* _TASK DESCRIPTION_: Below are records; say how many of their lines include the word "apply", giving nothing but the number.

Saved data entries:
_ _ _

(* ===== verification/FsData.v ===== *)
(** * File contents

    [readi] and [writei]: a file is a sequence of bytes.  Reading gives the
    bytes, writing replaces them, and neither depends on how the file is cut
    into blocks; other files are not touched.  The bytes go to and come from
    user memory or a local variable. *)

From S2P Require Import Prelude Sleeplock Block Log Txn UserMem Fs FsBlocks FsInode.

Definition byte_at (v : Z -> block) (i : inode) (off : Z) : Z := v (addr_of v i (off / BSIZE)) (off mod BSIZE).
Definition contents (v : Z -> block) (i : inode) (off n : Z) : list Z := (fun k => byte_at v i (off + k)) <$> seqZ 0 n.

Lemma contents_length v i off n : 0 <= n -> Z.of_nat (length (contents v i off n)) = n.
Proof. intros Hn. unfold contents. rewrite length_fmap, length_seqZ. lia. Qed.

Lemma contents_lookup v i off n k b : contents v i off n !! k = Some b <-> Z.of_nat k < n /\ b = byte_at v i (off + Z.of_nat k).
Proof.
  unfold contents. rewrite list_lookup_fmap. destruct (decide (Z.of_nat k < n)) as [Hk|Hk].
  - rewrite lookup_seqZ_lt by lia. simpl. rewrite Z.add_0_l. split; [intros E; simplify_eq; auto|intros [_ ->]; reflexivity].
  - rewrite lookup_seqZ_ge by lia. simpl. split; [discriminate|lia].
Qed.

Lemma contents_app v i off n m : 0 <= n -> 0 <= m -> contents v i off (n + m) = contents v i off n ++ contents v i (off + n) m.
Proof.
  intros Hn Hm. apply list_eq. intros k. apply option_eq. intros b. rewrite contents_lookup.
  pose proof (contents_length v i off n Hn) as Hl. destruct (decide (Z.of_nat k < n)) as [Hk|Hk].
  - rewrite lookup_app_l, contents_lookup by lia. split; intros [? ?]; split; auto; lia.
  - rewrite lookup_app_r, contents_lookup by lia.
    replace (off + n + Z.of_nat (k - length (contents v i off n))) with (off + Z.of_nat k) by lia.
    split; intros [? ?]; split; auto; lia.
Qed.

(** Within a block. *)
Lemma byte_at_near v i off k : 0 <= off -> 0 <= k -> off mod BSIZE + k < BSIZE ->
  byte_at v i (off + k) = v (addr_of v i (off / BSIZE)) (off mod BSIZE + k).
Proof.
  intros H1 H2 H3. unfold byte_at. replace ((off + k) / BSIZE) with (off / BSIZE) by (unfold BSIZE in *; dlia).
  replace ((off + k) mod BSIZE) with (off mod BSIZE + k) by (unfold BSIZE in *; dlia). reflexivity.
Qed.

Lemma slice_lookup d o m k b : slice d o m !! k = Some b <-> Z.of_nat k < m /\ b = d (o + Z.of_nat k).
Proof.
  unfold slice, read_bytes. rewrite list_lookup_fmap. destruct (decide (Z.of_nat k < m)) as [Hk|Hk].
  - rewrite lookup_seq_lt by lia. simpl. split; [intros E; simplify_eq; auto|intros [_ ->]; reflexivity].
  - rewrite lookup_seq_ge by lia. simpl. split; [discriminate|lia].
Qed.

_ _ _

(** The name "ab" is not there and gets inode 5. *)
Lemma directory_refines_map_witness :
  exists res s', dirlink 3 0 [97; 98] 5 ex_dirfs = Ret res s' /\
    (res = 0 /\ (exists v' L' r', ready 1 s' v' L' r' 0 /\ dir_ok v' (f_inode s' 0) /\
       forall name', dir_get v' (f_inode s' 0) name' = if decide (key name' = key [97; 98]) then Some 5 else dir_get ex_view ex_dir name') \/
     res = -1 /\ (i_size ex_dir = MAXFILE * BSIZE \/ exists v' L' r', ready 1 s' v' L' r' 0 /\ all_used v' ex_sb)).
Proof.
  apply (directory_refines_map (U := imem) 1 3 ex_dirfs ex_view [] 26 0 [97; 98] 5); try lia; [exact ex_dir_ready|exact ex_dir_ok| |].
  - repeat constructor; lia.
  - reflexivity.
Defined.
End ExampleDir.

_ _ _

* _RESPONSE FOR THIS EXERCISE_: 2